> _Exercise description_
Copy every line of the data that contains the string "from".

Source data
(** A method that returns the tree [f] from [pos] has consumed at least
    [size f] tokens; a loop entered with the tree [l], at least as many as
    it added nodes. *)
Definition consumed_ok (pos : nat) (out : outcome (Formula * nat)) : Prop :=
  match out with
  | Done (f, pos') => pos + size f <= pos'
  | _ => True
  end.

Definition consumed_loop_ok (l : Formula) (pos : nat)
  (out : outcome (Formula * nat)) : Prop :=
  match out with
  | Done (f, pos') => pos + size f <= pos' + size l
  | _ => True
  end.

(** The tokens of the text of a tree. *)
Fixpoint toks (f : Formula) : list string :=
  match f with
  | Var x => [x]
  | Not l => "-" :: toks l
  | And l r => "(" :: toks l ++ "&" :: toks r ++ [")"]
  | Or l r => "(" :: toks l ++ "v" :: toks r ++ [")"]
  | Impl l r => "(" :: toks l ++ "->" :: toks r ++ [")"]
  | Equiv l r => "(" :: toks l ++ "<->" :: toks r ++ [")"]
  end.

(** The text of a tree ends with a name (and not with a parenthesis). *)
Fixpoint open_end (f : Formula) : bool :=
  match f with
  | Var _ => true
  | Not l => open_end l
  | _ => false
  end.

(** The trees whose text [parse] reads back: the variables are names, and
    the left operand of a disjunction ends with a parenthesis. *)
Fixpoint printable (f : Formula) : bool :=
  match f with
  | Var x => name_token x
  | Not l => printable l
  | Or l r => printable l && printable r && negb (open_end l)
  | And l r | Impl l r | Equiv l r => printable l && printable r
  end.

(** With enough fuel the call [F] returns [res]. *)
Definition yields (F : nat -> outcome (Formula * nat)) (res : Formula * nat)
  : Prop :=
  exists m0, forall m, m0 <= m -> F m = Done res.

(** None of the four binary operators stands at the position [p]. *)
Definition ends_at (ts : list string) (p : nat) : Prop :=
  tok_is ts p "&" = false /\ tok_is ts p "v" = false
  /\ tok_is ts p "->" = false /\ tok_is ts p "<->" = false.

(** The tokens [l] stand in [ts] from the position [q]. *)
Definition tokens_at (ts : list string) (q : nat) (l : list string) : Prop :=
  forall k t, nth_error l k = Some t -> nth_error ts (q + k) = Some t.

(* ===================================================================== *)
(** * The normaliser and the classical pipeline *)
(* ===================================================================== *)

Section Normaliser.

Variable P : string -> Prop.

(** The two rewrites keep the variables. *)
Lemma elim_all_vars (f : Formula) :
  all_vars P f -> all_vars P (_elim_equiv_impl f).
Proof.
  unfold all_vars.
  induction f; simpl; intros H; auto;
    apply Forall_app in H; destruct H as [Hl Hr];
    repeat (apply Forall_app; split); auto.
Qed.

Lemma nnf_all_vars (f : Formula) : all_vars P f -> all_vars P (_nnf f).
Proof.
  unfold all_vars.
  funelim (_nnf f); simpl in *; intros Hf; auto;
    apply Forall_app in Hf; destruct Hf as [Hl Hr];
    apply Forall_app; split; auto.
Qed.

End Normaliser.

Lemma elim_eval (v : assignment) (f : Formula) :
  eval v (_elim_equiv_impl f) = eval v f.
Proof.
  induction f; simpl; rewrite ?IHf, ?IHf1, ?IHf2; auto;
    destruct (eval v f1), (eval v f2); reflexivity.
Qed.

Lemma elim_no_impl_equiv (f : Formula) :
  no_impl_equiv (_elim_equiv_impl f) = true.
Proof. induction f; simpl; rewrite ?IHf, ?IHf1, ?IHf2; auto. Qed.

Lemma nnf_eval (v : assignment) (f : Formula) : eval v (_nnf f) = eval v f.
Proof.
  funelim (_nnf f); simpl in *; auto;
    repeat match goal with
           | IH : forall v, eval v (_nnf ?g) = _ |- _ => rewrite IH; clear IH
           end;
    simpl; auto.
  - rewrite negb_involutive. reflexivity.
  - rewrite negb_andb. reflexivity.
  - rewrite negb_orb. reflexivity.
Qed.

Lemma nnf_is_nnf (f : Formula) :
  no_impl_equiv f = true -> is_nnf (_nnf f) = true.
Proof.
  funelim (_nnf f); simpl in *; intros Hf; auto; try discriminate.
  all: apply andb_true_iff in Hf; destruct Hf as [Hl Hr].
  all: apply andb_true_iff; split; auto.
Qed.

> _Exercise answer_
(** A method that returns the tree [f] from [pos] has consumed at least
(** The tokens [l] stand in [ts] from the position [q]. *)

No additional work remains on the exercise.